Please copy out every line in the records below that includes the word "destruct".
*** Block opens ***
#[export] Program Instance demo_watched : Watched world := {|
  kinds := {[DevicesStatusType]};
  same _ _ _ := True;
  same_dec _ _ _ := True_dec
|}.
Next Obligation. done. Qed.

Definition fine : M world unit := mret tt.
Definition ready : M world (option bool) := mret (Some true).
Abbreviation demo_run := (LinkStatus_Run (fun _ => fine) ready fine fine).

(** The links may change, and their statuses are the controller's. *)
Definition plugged (w w' : world) : Prop := w'.2 = w.2.

Definition served : system world link_part := run_for demo_run 3 (NewAdapter ∅ start).

Lemma serves : reachable demo_run plugged ∅ start served.
Proof. by apply (run_for_steps _ _ 3). Qed.

(** A link that comes later has no status, and will not get one. *)
Definition later : world := (start.1 ++ [link 1 4 "eth2"], (s_world served).2).

Lemma plugged_rtc w w' : rtc plugged w w' -> w'.2 = w.2.
Proof. induction 1 as [|w1 w2 w3 H _ IH]; [done|]. by rewrite IH. Qed.

Lemma links_looked_at_once_witness :
  lstep demo_run plugged served (disturbed served later) /\ "eth2" ∈ (lm_Name <$> later.1) /\
  forall s', rtc (lstep demo_run plugged) (disturbed served later) s' -> (s_world s').2 !! "eth2" = None.
Proof.
  split; [by apply disturbed_step|]. split; [vm_compute; set_solver|].
  intros s' HS. destruct (links_looked_at_once (fun _ => fine) ready fine fine plugged ltac:(set_solver) start served true serves) as [_ HN].
  - by vm_compute.
  - vm_compute. tauto.
  - destruct (HN s') as [_ HP]; [apply (rtc_l _ _ (disturbed served later)); [by apply disturbed_step|exact HS]|].
    apply plugged_rtc in HP. rewrite HP. by vm_compute.
Defined.

End LinkRunDemo.

(** A boot. *)
Module BootDemo.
*** Block closes ***
:: Task result ::
  intros s' HS. destruct (links_looked_at_once (fun _ => fine) ready fine fine plugged ltac:(set_solver) start served true serves) as [_ HN].
  - destruct (HN s') as [_ HP]; [apply (rtc_l _ _ (disturbed served later)); [by apply disturbed_step|exact HS]|].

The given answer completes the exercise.